We observed a steady but variable intensity decrease (about 2 mmHg on average) of the CH value after refractive surgery by LASIK. This reduction appears to be prolonged over time (up to one year of recoil) and without clinical consequences. The values obtained for the CH after LASIK are lower than the preoperative values but remain statistically higher than those of the group of patients with keratoconus.

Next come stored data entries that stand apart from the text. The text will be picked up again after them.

(** Modelled from the spec: [SessionManager.initializeSession] is missing;
    "getOrCreate: looks up an existing live context or constructs one,
    loading session metadata from storage"; it fails when the session
    has no row. *)
Definition initializeSession (sessionDbId : Z) (st : Store)
    : option (loc * Store) :=
  match sessions st !! sessionDbId with
  | Some l => Some (l, st)
  | None =>
      match List.find (fun r => id r =? sessionDbId) (sdk_sessions st) with
      | None => None
      | Some r =>
          let l := nextLoc st in
          let c := {| controllerId := nextController st; aborted := false |} in
          Some (l,
                set_sessions (<[sessionDbId := l]> (sessions st))
                  (set_heap (<[l := freshSession r c]> (heap st))
                     (set_nextLoc (S l)
                        (set_nextController (S (nextController st)) st))))
      end
  end.

End Stores.

(** ** worker-service.ts: the session processor *)

Module Worker.

(** The three agents the worker service holds ([agent.constructor.name]). *)
Inductive AgentKind := SDKAgent | GeminiAgent | OpenRouterAgent.

(** What the orchestrator does to its collaborators, in order. *)
Inductive Event :=
| EvStartGenerator (l : loc) (agent : AgentKind) (source : string)
    (* [agent.startSession(session, this)] in [startSessionProcessor] *)
| EvFallbackStart (l : loc) (agent : AgentKind)
    (* [startSession] called by [runFallbackForTerminatedSession] *)
| EvFallbackFailed (l : loc) (agent : AgentKind)
    (* the [catch] clause of that call: the fallback agent has failed *)
| EvNewAbortController (l : loc) (controller : nat)
| EvUpdateMemorySessionId (sessionDbId : Z) (v : option string)
| EvMarkAbandoned (sessionDbId : Z) (abandoned : Z)
| EvRemoveSession (sessionDbId : Z)
| EvSessionCompleted (sessionDbId : Z)
| EvProcessingStatus
| EvResetStaleProcessing (thresholdMs : Z) (resetCount : Z)
| EvStaleSessionsFailed (ids : list Z)
| EvRouteHandler
| EvInitializationComplete.

Record World := {
  store : Store;
  log : list Event        (* oldest first *)
}.

Definition emit (e : Event) (w : World) : World :=
  {| store := store w; log := log w ++ [e] |}.

Definition onStore (f : Store -> Store) (w : World) : World :=
  {| store := f (store w); log := log w |}.

(** How a promise settles. *)
Inductive Settled :=
| Resolved
| Rejected (error : Js.value).

(** The collaborators that are not in the sources: what a call of
    [startSession] of each agent does to the shared store until its
    promise settles.  An agent does not write the orchestrator's log. *)
Record Agents := {
  startSession : AgentKind -> loc -> Store -> Settled * Store
}.

(** Settings and availability checks read by the orchestrator:
    [settings.CLAUDE_MEM_PROVIDER], [isGeminiAvailable()] and
    [isOpenRouterAvailable()], taken as fixed during a run. *)
Record Env := {
  CLAUDE_MEM_PROVIDER : string;
  isGeminiAvailable : bool;
  isOpenRouterAvailable : bool
}.

Definition getActiveAgent (env : Env) : AgentKind :=
  let provider := CLAUDE_MEM_PROVIDER env in
  if String.eqb provider "openrouter" then
    if isOpenRouterAvailable env then OpenRouterAgent else SDKAgent
  else if String.eqb provider "gemini" then
    if isGeminiAvailable env then GeminiAgent else SDKAgent
  else if String.eqb provider "auto" then
    if isOpenRouterAvailable env then OpenRouterAgent
    else if isGeminiAvailable env then GeminiAgent
    else SDKAgent
  else SDKAgent.

(** [session.abortController = new AbortController()] *)
Definition newAbortController (l : loc) (w : World) : World :=
  let c := {| controllerId := nextController (store w); aborted := false |} in
  emit (EvNewAbortController l (controllerId c))
    (onStore (fun st =>
                updateSession l (set_abortController c)
                  (set_nextController (S (nextController st)) st)) w).

(** [broadcastProcessingStatus()] *)
Definition broadcastProcessingStatus (w : World) : World :=
  emit EvProcessingStatus w.

(** [removeSessionImmediate] with the [onSessionDeleted] callback set in
    the constructor. *)
Definition removeSession (sessionDbId : Z) (w : World) : World :=
  broadcastProcessingStatus
    (emit (EvRemoveSession sessionDbId)
       (onStore (Stores.removeSessionImmediate sessionDbId) w)).

(** The synchronous part of [startSessionProcessor]: choose the agent,
    replace an aborted controller, call [agent.startSession] and attach
    the promise.  The run of the agent itself is accounted for when its
    promise settles ([settleGenerator]). *)
Definition beginGenerator (env : Env) (l : loc) (source : string)
    (w : World) : World * AgentKind :=
  let agent := getActiveAgent env in
  match heap (store w) !! l with
  | None => (w, agent)
  | Some session =>
      let w1 := if aborted (abortController session)
                then newAbortController l w else w in
      let w2 := emit (EvStartGenerator l agent source) w1 in
      (onStore (updateSession l (set_generatorPromise true)) w2, agent)
  end.

Definition unrecoverablePatterns : list string :=
  [ "Claude executable not found"; "CLAUDE_CODE_PATH"; "ENOENT"; "spawn" ].

Definition isUnrecoverableError (error : Js.value) : bool :=
  Js.someIncludes unrecoverablePatterns (Js.messageOrEmpty error).

Definition isSessionTerminatedError (error : Js.value) : bool :=
  let normalized := Js.toLowerCase (Js.messageOrString error) in
  Js.includes normalized "process aborted by user"
  || Js.includes normalized "processtransport"
  || Js.includes normalized "not ready for writing"
  || Js.includes normalized "session generator failed"
  || Js.includes normalized "claude code process".

Definition isStaleResumeMessage (errorMessage : string) : bool :=
  Js.includes errorMessage "aborted by user"
  || Js.includes errorMessage "No conversation found".

(** [`fallback-${sessionDbId}-${Date.now()}`] *)
Definition numberToString (n : Z) : string :=
  DecimalString.NilZero.string_of_int (Z.to_int n).

Definition fallbackSyntheticId (sessionDbId at_epoch : Z) : string :=
  "fallback-" ++ numberToString sessionDbId ++ "-" ++ numberToString at_epoch.

(** One step of the fallback chain: [try { await agent.startSession(..);
    return } catch (e) { warn }].  The result tells whether the chain
    returned. *)
Definition tryFallback (agents : Agents) (agent : AgentKind) (l : loc)
    (w : World) : bool * World :=
  let w1 := emit (EvFallbackStart l agent) w in
  let '(settled, st) := startSession agents agent l (store w1) in
  let w2 := {| store := st; log := log w1 |} in
  match settled with
  | Resolved => (true, w2)
  | Rejected _ => (false, emit (EvFallbackFailed l agent) w2)
  end.

(** The end of [runFallbackForTerminatedSession]: "no fallback or both
    failed: mark messages abandoned and remove session". *)
Definition abandonSession (sessionDbId : Z) (w : World) : World :=
  let '(abandoned, st) :=
    Stores.markAllSessionMessagesAbandoned sessionDbId (store w) in
  let w1 := emit (EvMarkAbandoned sessionDbId abandoned)
              {| store := st; log := log w |} in
  emit (EvSessionCompleted sessionDbId) (removeSession sessionDbId w1).

Definition runFallbackForTerminatedSession (agents : Agents) (env : Env)
    (session : option loc) (w : World) : World :=
  match session with
  | None => w
  | Some l =>
    match heap (store w) !! l with
    | None => w
    | Some s =>
      let sessionDbId := sessionDbId s in
      let w1 :=
        if negb (truthy (memorySessionId s)) then
          let syntheticId := fallbackSyntheticId sessionDbId (now (store w)) in
          emit (EvUpdateMemorySessionId sessionDbId (Some syntheticId))
            (onStore (fun st =>
               Stores.updateMemorySessionId sessionDbId (Some syntheticId)
                 (updateSession l (set_memorySessionId (Some syntheticId)) st)) w)
        else w in
      let '(returned, w2) :=
        if isGeminiAvailable env then tryFallback agents GeminiAgent l w1
        else (false, w1) in
      if returned then w2 else
      let '(returned, w3) :=
        if isOpenRouterAvailable env then tryFallback agents OpenRouterAgent l w2
        else (false, w2) in
      if returned then w3 else abandonSession sessionDbId w3
    end
  end.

It should be recalled that the corrected measurement (IOPCC) of ocular pressure by the ORA takes into account the value of the second adjustment and thus takes better account of the biomechanical state of the cornea.
Several preliminary studies suggest that in extended ocular hypertonia case, the value of the CH reduced remains despite the normalization of eye pressure. The reduction of the CH could translate an alteration in the properties of the corneal tissue subjected to a prolonged hypertension. It is also lawful to apply that a reduction of the corneal hysteresis could make the bed of glaucoma (increased capacity of distension of intra-oculaires tissue involving not only the cornea but the sclera and the blade riddled). In this context, the CH could be considered a marker prognostic glaucomateuse affection.
Finally, the analysis of morphological characteristics resulting from the collection in intensity of the infra-red signal opens up new diagnostic perspectives. These characteristics involve the height and width of the peaks, the more or less smooth appearance of the infrared signal curve, ect... Their study is the subject of various works in our department, in collaboration with Dr. Dave Luce, inventor of the instrument.